Todos esperábamos de un gobierno de progreso o progresista, que había surgido de forma tan extraordinaria y adversa, un inmediato diseño de una hoja de ruta o plan estratégico para Benissa que trazara donde tenemos que dirigirnos como pueblo y como ciudadanos, mediante un efectivo liderazgo y un gobierno que, al final de la legislatura en mayo de 2019, acabara ganándose la confianza de los beniseros y de las beniseras para demostrar la necesidad del cambio realizado.


Los gobiernos progresistas tienen que actuar siempre en el terreno de los objetivos, apegados a la realidad y asumiendo riesgos porque gobierna desde principios, corresponde en gobiernos conservadores en los cuales su bandera inmovilista se traduce a “no hacer, no molestar, no obrar, no decidir, no moverse del lugar, no emprender”.
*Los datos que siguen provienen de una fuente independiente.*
(** Two paths strand a waiter.  A task [t] parked as first receiver of a
    channel bound to a live interrupt vector loses its place on the wait queue
    when the interrupt fires, while [irq_notify] wakes nobody: [t] stays
    blocked and waits on nothing.  The same happens to every task parked on a
    channel its owner destroys. *)
Theorem ipc_waiter_stranded (idle : Z) (k0 k : ksys) (t : Z) (Hb : kboot idle k0) (Hr : rtc (kstep idle) k0 k) :
  (forall tbl v b ci ws, irq_wf tbl -> is_u8 v -> irq_at tbl v = Some b -> masked b = false ->
     channels (k_reg k) !! channel_id b = Some ci -> denies (send_subject ci) principal_ZERO = false ->
     depth ci < queue_depth (ch_policy ci) -> waiters_recv ci = t :: ws ->
     exists r', irq_notify v tbl (k_reg k) = Done r' /\ blocked (k_sched k) t /\ forall ch d, ~ waiting r' t ch d) /\
  (forall ch ci d, channels (k_reg k) !! ch = Some ci -> t ∈ waiters d ci ->
     fst (ipc_destroy_handler (ch_owner ci) ch (k_reg k)) = 0 /\ blocked (k_sched k) t /\
     forall ch' d', ~ waiting (snd (ipc_destroy_handler (ch_owner ci) ch (k_reg k))) t ch' d').
Proof.
  pose proof (kreach_inv idle k0 k Hb Hr) as Hk. pose proof Hk as [K1 K2 K3 K4 K5 _ _ _]. split.
  - intros tbl v b ci ws Ht Hv Hat Hm Hch Hden Hroom Hws.
    assert (waiting (k_reg k) t (channel_id b) false) as Hw
      by (exists ci; cbn [waiters]; rewrite Hws; split; [done|left]).
    unfold irq_notify. rewrite irq_lookup_at by done. cbn [mbind run_bind]. rewrite Hat, Hm.
    pose proof (ipc_send_cases (irq_envelope v b) 0 principal_ZERO (k_reg k) ci Hch (cw_id _ _ (rg_chan _ K2 _ _ Hch))) as Hs.
    rewrite Hws in Hs. cbn [pop_waiter] in Hs. cbn zeta in Hs. rewrite Hden, (proj2 (Z.leb_gt _ _) Hroom) in Hs. rewrite Hs.
    eexists. split; [done|]. split; [by eapply K3|]. intros ch d. cbn [snd]. rewrite waiting_update.
    pose proof (K5 _ _ false Hch) as Hnd. cbn [waiters] in Hnd. rewrite Hws in Hnd. apply NoDup_cons in Hnd as [Hnin _].
    intros [[-> Hin]|[Hne Hw']]; [|by destruct (K4 _ _ _ _ _ Hw' Hw)]. destruct d; [|done].
    assert (waiting (k_reg k) t (channel_id b) true) as Hw' by (by exists ci).
    by destruct (K4 _ _ _ _ _ Hw' Hw).
  - intros ch ci d Hch Hin. assert (waiting (k_reg k) t ch d) as Hw by (by exists ci).
    unfold ipc_destroy_handler, destroy_channel. rewrite Hch, Z.eqb_refl. cbn [negb fst snd].
    split; [done|]. split; [by eapply K3|]. intros ch' d' (x & Hx & Hix). cbn in Hx.
    apply lookup_delete_Some in Hx as [Hne Hx]. assert (waiting (k_reg k) t ch' d') as Hw' by (by exists x).
    by destruct (K4 _ _ _ _ _ Hw Hw').
Qed.
End Handlers.

(** ** Witnesses *)

Definition demo_princ (_ : Z) : KernelPrincipal := principal_ZERO.
Definition demo_prio (_ : Z) : PriorityClass := PInteractive.

(** Tasks 1 (running), 2, 3 and the idle task 4; channel 1 is created, then
    task 1 blocks receiving on it. *)
Definition demo_k0 : ksys := {| k_reg := registry_new; k_sched := demo_sched; k_pend := ∅ |}.
Definition demo_k1 : ksys :=
  {| k_reg := snd (create_channel 2 (demo_policy BpBlock) None None provider_placeholder registry_new);
     k_sched := demo_sched; k_pend := ∅ |}.
Definition demo_k2 : ksys := after_iter demo_princ demo_prio 1 (KRecv 1 64 true) demo_k1.

Lemma demo_k0_boot : kboot 4 demo_k0.
Proof.
  split; try done.
  - exact demo_sched_reachable.
  - intros t Ht. unfold blocked, task_of in Ht. cbn [k_sched demo_k0] in Ht.
    destruct (find_task t (tasks demo_sched)) as [[i x]|] eqn:E; [|done]. cbn in Ht.
    apply find_task_id in E as [_ Hin]. vm_compute in Hin.
    repeat (apply elem_of_cons in Hin as [->|Hin]; [done|]). by apply elem_of_nil in Hin.
  - by exists 1.
  - right. vm_compute. do 2 right. left.
Qed.

Lemma demo_k2_reach : rtc (kstep demo_princ demo_prio 4) demo_k0 demo_k2.
Proof.
  eapply rtc_l; [apply (ks_create _ _ 4 demo_k0 2 (demo_policy BpBlock) None None); vm_compute; congruence|].
  apply rtc_once. apply (ks_call _ _ 4 demo_k1 1 (KRecv 1 64 true)); [reflexivity|lia|by left].
Qed.

Lemma ipc_no_lost_wakeup_witness :
  exists c, current (k_sched demo_k2) = Some c /\ ~ blocked (k_sched demo_k2) c.
Proof. apply (ipc_no_lost_wakeup demo_princ demo_prio 4 demo_k0 demo_k2 demo_k0_boot demo_k2_reach). Defined.

Definition demo_ci : Channel :=
  set_queues (channel_new 1 (demo_policy BpBlock) 2 None None) [] [] [1].
Lemma unmap_level_spec L m t X :
  (0 < L)%nat -> tree L m t X -> no_huge L m t v ->
  let '(ok, m') := unmap_level L m t in
  tree L m' t X /\ (forall x k, x ∉ X -> entry m' x k = entry m x k) /\
  (ok = true <-> is_Some (walk L m t v)) /\
  forall w, walk L m' t w = if same_path L v w then None else walk L m t w.
Proof.
  revert t X. induction L as [|[|L] IH]; intros t X HL Ht Hh; [lia| |].
  - cbn [unmap_level]. destruct (is_present (entry m t (idx 1 v))) eqn:Ep; cbn [negb].
    + apply tree_leaf in Ht as ->. split; [by apply tree_leaf|]. split.
      { intros x k Hx%not_elem_of_singleton. by rewrite entry_set, (proj2 (Z.eqb_neq _ _) Hx). }
      split; [cbn [walk]; rewrite Ep; split; [by eexists|done]|].
      intros w. rewrite leaf_set. cbn [same_path]. rewrite andb_true_r, (Z.eqb_sym (idx 1 w)).
      by destruct (idx 1 v =? idx 1 w).
    + destruct (walk_absent 0 m t Ep) as [Hv Hw]. rewrite Hv. by split_and!; try done.
  - destruct Ht as [F Hnode]. pose proof Hnode as (HtF & Hd & HX & Hsub).
    change (unmap_level (S (S L)) m t) with
      (if negb (is_present (entry m t (idx (S (S L)) v))) then (false, m)
       else unmap_level (S L) m (pte_phys_addr (entry m t (idx (S (S L)) v)))).
    pose proof (idx_in9 (S (S L)) v) as Hi. set (i := idx (S (S L)) v) in *.
    destruct (is_present (entry m t i)) eqn:Ep; cbn [negb].
    2:{ destruct (walk_absent (S L) m t Ep) as [Hv Hw]. rewrite Hv. split; [by exists F|]. by split_and!. }
    destruct (no_huge_head v (S L) m t ltac:(lia) Hh) as [Hnl|Hnp]; [fold i in Hnl|fold i in Hnp; congruence].
    assert (descends (S (S L)) m t i = true) as Hde by (unfold descends; by rewrite Ep, Hnl).
    assert (forall w, idx (S (S L)) w = i -> walk (S (S L)) m t w = walk (S L) m (pte_phys_addr (entry m t i)) w) as Hw.
    { intros w Hwi. cbn [walk]. rewrite Hwi, Ep, Hnl. done. }
    pose proof (Hsub i Hi) as Hti. rewrite Hde in Hti.
    specialize (IH (pte_phys_addr (entry m t i)) (F i) ltac:(lia) Hti).
    destruct (unmap_level (S L) m (pte_phys_addr (entry m t i))) as [ok m'].
    destruct IH as (I1 & I2 & I3 & I4). { intros k e Hk. apply (Hh k e). by rewrite Hw. }
    destruct (tree_graft (S L) m t X F i m _ m' (F i) ltac:(lia) Hnode Hi ltac:(done) eq_refl Hde I1 I2) as [Htree Hwalk];
      [by left|].
    assert (F i ⊆ X) as HFX by (intros x Hx; apply HX; right; by exists i).
    assert (F i ∪ X ∖ F i = X) as HU by (symmetry; by apply union_difference_L). rewrite HU in Htree.
    split; [exact Htree|]. split; [intros x k Hx; apply I2; by intros ?%HFX|].
    split; [by rewrite (Hw v)|]. intros w. rewrite Hwalk.
    change (same_path (S (S L)) v w) with ((i =? idx (S (S L)) w) && same_path (S L) v w). rewrite (Z.eqb_sym i).
    destruct (Z.eqb_spec (idx (S (S L)) w) i) as [E|]; [|done]. rewrite I4. by rewrite (Hw w E).
Qed.
End UnmapSpec.
(** The [DYNAMIC] entries from [pos]: the last [DT_RELA] and [DT_RELASZ]
    values before the end or a [DT_NULL].  A position advances by 16 and stays
    below the end, so [dyn_size / 16] rounds are enough. *)
Fixpoint find_rela (fuel : nat) (data : list Z) (pos dyn_offset dyn_size rela_off rela_sz : Z) : run (Z * Z) :=
  match fuel with
  | O => Done (rela_off, rela_sz)
  | S fuel =>
      p16 ← add64 pos 16;
      stop ← add64 dyn_offset dyn_size;
      if stop <? p16 then Done (rela_off, rela_sz) else
      tag ← r_u64_or_0 data pos;
      p8 ← add64 pos 8;
      val ← r_u64_or_0 data p8;
      if tag =? 0 then Done (rela_off, rela_sz) else
      find_rela fuel data p16 dyn_offset dyn_size
        (if tag =? DT_RELA then val else rela_off) (if tag =? DT_RELASZ then val else rela_sz)
  end.

(** One RELA entry. *)
Definition apply_rela (data : list Z) (root bias ent_off : Z) (m : phys_mem) : run phys_mem :=
  r_offset ← r_u64 data ent_off;
  match r_offset with
  | None => Done m
  | Some r_offset =>
      e8 ← add64 ent_off 8;
      r_info ← r_u64 data e8;
      match r_info with
      | None => Done m
      | Some r_info =>
          e16 ← add64 ent_off 16;
          r_addend ← r_u64 data e16;
          match r_addend with
          | None => Done m
          | Some r_addend =>
              if negb (Z.land r_info 0xFFFFFFFF =? R_X86_64_RELATIVE) then Done m else
              target_va ← add64 bias r_offset;
              value ← add64 bias r_addend;
              Done (match translate_in m root target_va with
                    | Some phys => copy_bytes phys (to_le_bytes 8 value) m
                    | None => m
                    end)
          end
      end
  end.
(* ===== verification/Vfs.v ===== *)
(** * In-memory file system (omni-kernel: vfs.rs)

    A flat table of inodes; directories map names to inode numbers.  Paths are
    byte strings, normalised before every walk.  The abstract view is a map
    from paths (lists of names) to files and directories; every operation is
    shown to act on it by its contract. *)

From Stdlib Require Import ZArith Lia String.
From stdpp Require Import base numbers list gmap sorting.
From S2P Require Import Prelude Str.

(** ** Data *)

Inductive FileType := RegularFile | Directory.

#[global] Instance file_type_eq : EqDecision FileType.
Proof. solve_decision. Defined.

Inductive VfsError := NotFound | AlreadyExists | NotADirectory | IsADirectory | NotEmpty | InvalidPath.

Record Inode := {
  in_id : Z;
  in_name : str;
  in_type : FileType;
  in_data : list Z;
  in_children : gmap str Z;
  in_parent : option Z;
}.

Record InMemoryVfs := { inodes : gmap Z Inode; next_inode : Z }.

Record FileStat := { st_inode : Z; st_size : Z; st_type : FileType }.
Record DirEntry := { de_name : str; de_inode : Z; de_type : FileType }.

(** ** Paths *)

(** The component loop: ["" | "."] skipped, [".."] pops, others are pushed. *)
Fixpoint norm_stack (components stack : list str) : list str :=
  match components with
  | [] => stack
  | c :: components =>
      norm_stack components
        (if str_eqb c [] || str_eqb c (lit ".") then stack
         else if str_eqb c (lit "..") then removelast stack
         else stack ++ [c])
  end.

Definition raw_path (base path : str) : str :=
  if starts_with path (lit "/") then path
  else (if bool_decide (last base = Some SLASH) then base else base ++ lit "/") ++ path.

Definition join_path (stack : list str) : str := concat ((fun c => SLASH :: c) <$> stack).

Definition normalize_path (base path : str) : str :=
  match norm_stack (split_on SLASH (raw_path base path)) [] with
  | [] => lit "/"
  | stack => join_path stack
  end.

(** ** Operations *)

Definition new_inode (id : Z) (name : str) (t : FileType) (parent : option Z) : Inode :=
  {| in_id := id; in_name := name; in_type := t; in_data := []; in_children := ∅; in_parent := parent |}.
Definition set_in_children (cs : gmap str Z) (i : Inode) : Inode :=
  {| in_id := in_id i; in_name := in_name i; in_type := in_type i; in_data := in_data i; in_children := cs;
     in_parent := in_parent i |}.
Definition set_in_data (d : list Z) (i : Inode) : Inode :=
  {| in_id := in_id i; in_name := in_name i; in_type := in_type i; in_data := d; in_children := in_children i;
     in_parent := in_parent i |}.

Definition vfs_new : InMemoryVfs :=
  {| inodes := <[1 := new_inode 1 (lit "/") Directory None]> ∅; next_inode := 2 |}.

(** The walk of [resolve_path] from inode [cur]. *)
Fixpoint walk_names (fs : InMemoryVfs) (cur : Z) (components : list str) : result VfsError Z :=
  match components with
  | [] => Ok cur
  | c :: components =>
      if bool_decide (c = []) then walk_names fs cur components else
      match inodes fs !! cur with
      | None => Err NotFound
      | Some i =>
          if negb (bool_decide (in_type i = Directory)) then Err NotADirectory else
          match in_children i !! c with
          | None => Err NotFound
          | Some child => walk_names fs child components
          end
      end
  end.

Definition resolve_path (fs : InMemoryVfs) (path : str) : result VfsError Z :=
  let normalized := normalize_path (lit "/") path in
  if str_eqb normalized (lit "/") then Ok 1
  else walk_names fs 1 (drop 1 (split_on SLASH normalized)).

(** [rfind('/').expect(..)] and the two slices around it. *)
Definition split_last (normalized : str) : run (str * str) :=
  match rsplit_once normalized SLASH with
  | Some x => Done x
  | None => Panicked
  end.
Llegados a este punto de legislatura, preocupa y no poco el futuro político de Benissa. Dieciséis años de gobierno del PP han dejado bien claro este inmovilismo que no ha llevado en ninguna parte. Pero un año del gobierno progresista nos ha puesto a los*beniseros en la tesitura de no saber donde vamos. Ahí está el dilema. “O no íbamos a ningún lugar o no sabemos ahora donde vamos”. Es imperativo que la actual corporación local, y me refiero a todos, gobierno y oposición, comiencen a preocuparse por nuestros ciudadanos y dejen una Benissa mejor cuando abandonen sus casos. No tienen otra tarea. Así mismo, es imperativo que los beniseros y las beniseras tomen conciencia de que la política es la única forma que tienen los pueblos de progresar y que el nuestro no es distinto. Benissa está per fer (Benissa está por hacer)  y no admite más demora.